Das EU-Projekt soll den Grundstein für ein langfristiges Ziel legen: die digitale Materialidentifikation. Diese kann man sich als einen standardisierten Datensatz vorstellen, der etwa eine Hightech-Beschichtung beschreibt und das Material entlang der gesamten Wertschöpfungskette begleitet - vom Materialdesign über die Produktion bis hin zur Verarbeitung und zum Recycling.

Eine zertifizierte Organisation wird die relevanten Informationen aktualisieren und den Pass ausstellen: Mit welchen Methoden verarbeitet ein Lieferant das Material, wie wird es in ein Produkt eingebaut und wie sieht der ökologische Fußabdruck aus? Letztlich erhält ein Verwerter über den digitalen Pass alle Informationen, ohne sie mühsam recherchieren zu müssen.

Gleichzeitig soll der digitale Material- und Produktpass auch die Wettbewerbsfähigkeit der europäischen Unternehmen und ihre Produktivität steigern.

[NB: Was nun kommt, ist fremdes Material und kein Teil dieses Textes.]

Lemma channels_step_read_data cfg paint arg0 defaults_text
    (c : Channels.state) data rest :
  Channels.exited c = None -> Channels.pc_in c = Channels.I_read ->
  inbound (Channels.env c) = inl data :: rest ->
  length data <= length (Channels.buf c) ->
  exists c1,
    Channels.step cfg paint arg0 defaults_text Channels.InLoop c = Some c1 /\
    Channels.pc_in c1 = Channels.I_send_msg (length data) /\
    Channels.view (length data) c1 = data /\
    inbound (Channels.env c1) = rest /\
    delivered (Channels.env c1) = delivered (Channels.env c) ++ [data] /\
    stderr (Channels.env c1) = stderr (Channels.env c) /\
    stdout (Channels.env c1) = stdout (Channels.env c) /\
    Channels.exited c1 = None /\
    Channels.pc_show c1 = Channels.pc_show c /\
    Channels.in_closed c1 = Channels.in_closed c.
Proof.
  intros Hex Hpc Hin Hlen. unfold Channels.step. rewrite Hex, Hpc.
  destruct (ws_Read_data (Channels.buf c) data rest _ Hin)
    as (w' & -> & Ho & He & _ & _ & _ & _ & _ & Hd & Hi).
  rewrite (take_ge data), (drop_ge data) in * by lia.
  eexists. split; [done|].
  destruct c; simpl in *. unfold Channels.view. simpl.
  by rewrite take_app_length.
Qed.

Lemma channels_step_send_msg cfg paint arg0 defaults_text
    (c : Channels.state) n :
  Channels.exited c = None -> Channels.pc_in c = Channels.I_send_msg n ->
  Channels.in_closed c = false -> Channels.pc_show c = Channels.P_recv ->
  exists c1,
    Channels.step cfg paint arg0 defaults_text Channels.InLoop c = Some c1 /\
    Channels.pc_in c1 = Channels.I_read /\
    Channels.pc_show c1 = Channels.P_print n /\
    Channels.env c1 = Channels.env c /\
    Channels.buf c1 = Channels.buf c /\
    Channels.exited c1 = None.
Proof.
  intros Hex Hpc Hic Hsh. unfold Channels.step. rewrite Hex, Hpc, Hic, Hsh.
  eexists. split; [done|]. destruct c; simpl in *. by repeat split.
Qed.

(** In [src/unnamed/part_000] the same holds once the three tasks of the
    inbound path run and are scheduled in turn: an error takes a read, a
    hand-over to the sink and the sink's report. *)
Lemma channels_reader_survives_errors cfg paint arg0 defaults_text errs :
  forall (c : Channels.state) data rest,
  Forall (fun err => err <> io_EOF) errs ->
  Channels.exited c = None -> Channels.pc_in c = Channels.I_read ->
  Channels.pc_sink c = Channels.E_recv -> Channels.pc_show c = Channels.P_recv ->
  Channels.errors_closed c = false -> Channels.in_closed c = false ->
  inbound (Channels.env c) = (inr <$> errs) ++ inl data :: rest ->
  length data <= length (Channels.buf c) ->
  let c' :=
    Channels.run cfg paint arg0 defaults_text
      (concat (replicate (length errs)
                 [Channels.InLoop; Channels.InLoop; Channels.PrintErrors])
         ++ [Channels.InLoop; Channels.InLoop]) c in
  Channels.exited c' = None /\
  Channels.pc_show c' = Channels.P_print (length data) /\
  Channels.view (length data) c' = data /\
  delivered (Channels.env c') = delivered (Channels.env c) ++ [data] /\
  stderr (Channels.env c')
  = stderr (Channels.env c)
      ++ concat ((fun err => to_bytes (error_report paint err)) <$> errs).
Proof.
  induction errs as [|err errs IH];
    intros c data rest Hq Hex Hpc Hsk Hsh Hec Hic Hin Hlen.
  - destruct (channels_step_read_data cfg paint arg0 defaults_text
                c data rest Hex Hpc Hin Hlen)
      as (c1 & Hs1 & Hp1 & Hv1 & _ & Hd1 & He1 & _ & Hx1 & Hsh1 & Hic1).
    rewrite Hsh in Hsh1. rewrite Hic in Hic1.
    destruct (channels_step_send_msg cfg paint arg0 defaults_text
                c1 (length data) Hx1 Hp1 Hic1 Hsh1)
      as (c2 & Hs2 & _ & Hsh2 & Hen2 & Hb2 & Hx2).
    simpl. rewrite Hs1, Hs2. unfold Channels.view in *.
    rewrite Hen2, Hb2, Hd1, He1, app_nil_r. done.
  - apply Forall_cons in Hq as [Hne Hq].
    destruct (channels_step_read_error cfg paint arg0 defaults_text
                c err _ Hex Hpc Hin)
      as (c1 & Hs1 & Hp1 & Hi1 & Hd1 & He1 & Hb1 & Hx1 & Hsk1 & Hsh1 & Hec1 & Hic1).
    rewrite Hsk in Hsk1. rewrite Hec in Hec1.
    destruct (channels_step_send_error cfg paint arg0 defaults_text
                c1 err Hx1 Hp1 Hec1 Hsk1)
      as (c2 & Hs2 & Hp2 & Hsk2 & Hen2 & Hb2 & Hx2 & Hsh2 & Hec2 & Hic2).
    destruct (channels_step_handle_error cfg paint arg0 defaults_text
                c2 err Hx2 Hsk2 Hne)
      as (c3 & Hs3 & Hsk3 & He3 & Hi3 & Hd3 & Hb3 & Hx3 & Hp3 & Hsh3 & Hec3 & Hic3).
    change (concat (replicate (length (err :: errs))
                      [Channels.InLoop; Channels.InLoop; Channels.PrintErrors])
            ++ [Channels.InLoop; Channels.InLoop])
      with (Channels.InLoop :: Channels.InLoop :: Channels.PrintErrors
            :: (concat (replicate (length errs)
                          [Channels.InLoop; Channels.InLoop; Channels.PrintErrors])
                ++ [Channels.InLoop; Channels.InLoop])).
    cbn [Channels.run]. rewrite Hs1, Hs2, Hs3.
    assert (Hin3 : inbound (Channels.env c3)
                   = (inr <$> errs) ++ inl data :: rest).
    { by rewrite Hi3, Hen2, Hi1. }
    assert (Hlen3 : length data <= length (Channels.buf c3)) by congruence.
    destruct (IH c3 data rest Hq Hx3 ltac:(congruence) Hsk3 ltac:(congruence)
                ltac:(congruence) ltac:(congruence) Hin3 Hlen3)
      as (Ha & Hb & Hc & Hdd & Hee).
    rewrite Ha, Hb, Hc, Hdd, Hee, He3, Hd3, Hen2, Hd1, He1. simpl.
    by rewrite <- app_assoc.
Qed.
(** ** Raw output

    In raw mode a frame that fits the buffer reaches standard output byte
    for byte when the presenter prints it before the next read.  In
    [src/main.go] that is one step of the reader, which calls
    [printReceivedMessage] itself.  In [src/unnamed/part_000] it takes
    the read, the hand-over of the slice to the waiting presenter and the
    presenter's [fmt.Printf], in this order. *)
Lemma raw_frame_printed_in_turn cfg paint arg0 defaults_text
    w0 sched buffer data rest w0' sched' data' rest' (msg : bytes) (w : world) :
  let s := Direct.run cfg paint arg0 defaults_text sched (Direct.init w0) in
  let c := Channels.run cfg paint arg0 defaults_text sched' (Channels.init w0') in
  raw cfg = true ->
  Direct.exited s = None ->
  Direct.pc_in s = Direct.I_read buffer ->
  inbound (Direct.env s) = inl data :: rest ->
  (Z.of_nat (length data) <= bufSize cfg)%Z ->
  Channels.exited c = None ->
  Channels.pc_in c = Channels.I_read ->
  Channels.pc_show c = Channels.P_recv ->
  inbound (Channels.env c) = inl data' :: rest' ->
  (Z.of_nat (length data') <= bufSize cfg)%Z ->
  (exists s',
     Direct.step cfg paint arg0 defaults_text Direct.InLoop s = Some s' /\
     stdout (Direct.env s') = stdout (Direct.env s) ++ data /\
     stderr (Direct.env s') = stderr (Direct.env s) /\
     inbound (Direct.env s') = rest) /\
  (let c' :=
     Channels.run cfg paint arg0 defaults_text
       [Channels.InLoop; Channels.InLoop; Channels.PrintReceivedMessages] c in
   stdout (Channels.env c') = stdout (Channels.env c) ++ data' /\
   stderr (Channels.env c') = stderr (Channels.env c) /\
   inbound (Channels.env c') = rest') /\
  stdout (Direct.printReceivedMessage cfg paint msg w) = stdout w ++ msg /\
  stdout (Channels.printReceivedMessages_turn cfg paint msg w) = stdout w ++ msg.
Proof.
  intros s c Hraw Hex Hpc Hin Hlen Hcex Hcpc Hcsh Hcin Hclen.
  destruct (direct_reachable cfg paint arg0 defaults_text w0 sched)
    as (_ & _ & Hb & _).
  fold s in Hb. unfold Direct.buffer_ok in Hb. rewrite Hpc in Hb.
  destruct Hb as [Hm Hn].
  destruct (channels_reachable cfg paint arg0 defaults_text w0' sched')
    as (_ & Hcl & Hcb & _).
  fold c in Hcl, Hcb. unfold Channels.buffer_ok in Hcb. rewrite Hcpc in Hcb.
  destruct Hcb as [Hcm _]. destruct Hcl as (Hic & _).
  assert (Hfit : take (length buffer) data = data).
  { apply take_ge. lia. }
  assert (Hnone : drop (length buffer) data = []).
  { apply drop_ge. lia. }
  split; [|split; [|split]].
  - unfold Direct.step, Direct.inLoop_turn. rewrite Hex, Hpc.
    destruct (ws_Read_data buffer data rest _ Hin)
      as (w' & -> & Ho & He & _ & _ & _ & _ & _ & Hd & Hi).
    eexists. split; [done|].
    rewrite read_into_slice, Hfit, Hnone in *.
    destruct (direct_printReceivedMessage_out cfg paint data w')
      as (Hpo & Hpe & Hpi & Hpd).
    destruct s; simpl in *.
    rewrite Hpo, Hpe, Hpi, Hraw, Ho, He, Hi. done.
  - destruct (channels_step_read_data cfg paint arg0 defaults_text
                c data' rest' Hcex Hcpc Hcin ltac:(lia))
      as (c1 & Hs1 & Hp1 & Hv1 & Hi1 & _ & He1 & Ho1 & Hx1 & Hsh1 & Hic1).
    rewrite Hcsh in Hsh1. rewrite Hic in Hic1.
    destruct (channels_step_send_msg cfg paint arg0 defaults_text
                c1 (length data') Hx1 Hp1 Hic1 Hsh1)
      as (c2 & Hs2 & _ & Hsh2 & Hen2 & Hb2 & Hx2).
    cbn [Channels.run]. rewrite Hs1, Hs2.
    unfold Channels.step. rewrite Hx2, Hsh2.
    destruct (channels_printReceivedMessages_out cfg paint
                (Channels.view (length data') c2) (Channels.env c2))
      as (Hpo & Hpe & Hpi).
    assert (Hv2 : Channels.view (length data') c2 = data').
    { unfold Channels.view in *. by rewrite Hb2. }
    destruct c2; simpl in *.
    rewrite Hpo, Hpe, Hpi, Hraw, Hv2, Hen2, Ho1, He1, Hi1. done.
  - destruct (direct_printReceivedMessage_out cfg paint msg w) as (-> & _).
    by rewrite Hraw.
  - destruct (channels_printReceivedMessages_out cfg paint msg w) as (-> & _).
    by rewrite Hraw.
Qed.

Erleichterung für Unternehmen

„Er wird es einem Unternehmen zum Beispiel erleichtern, das optimale Material für ein bestimmtes Produkt aufzuspüren oder neue Kooperationspartner zu finden“, erklärt Konchakova. „Dies wird es der Industrie ermöglichen, neue Produkte effektiver und schneller auf den Markt zu bringen.“

DigiPass steht für „Harmonization of Advanced Materials Ecosystems serving strategic Innovation Markets to pave the way to a Digital Materials and Product Passport“ (Grant Agreement No 101138510). Das EU-Projekt beginnt am 1. April und hat eine Laufzeit von drei Jahren.

Zwölf Partner aus sieben europäischen Ländern sind beteiligt. Dazu gehören Forschungseinrichtungen, Universitäten, Software- und Produktionsunternehmen sowie Industrieverbände. Koordiniert wird DigiPass vom Helmholtz-Zentrum Hereon.

Die weiteren Partner: Fraunhofer-Institut für Techno- und Wirtschaftsmathematik (ITWM), Luxembourg Institute of Science and Technology (LIST), AC2T Research GmbH (AC2T), Innovation in Research & Engineering Solutions (IRES), Composites United EV (CU), Norges Teknisk-Naturvitenskapelige Universitet (NTNU), Aristotelio Panepistiomio Thessalonikis (AUTh), Organic Electronic Technologies Private Company (OET), European Coil Coating Association (ECCA) und Norges Miljo-OG Biovitenskaplige Universitet (NMBU).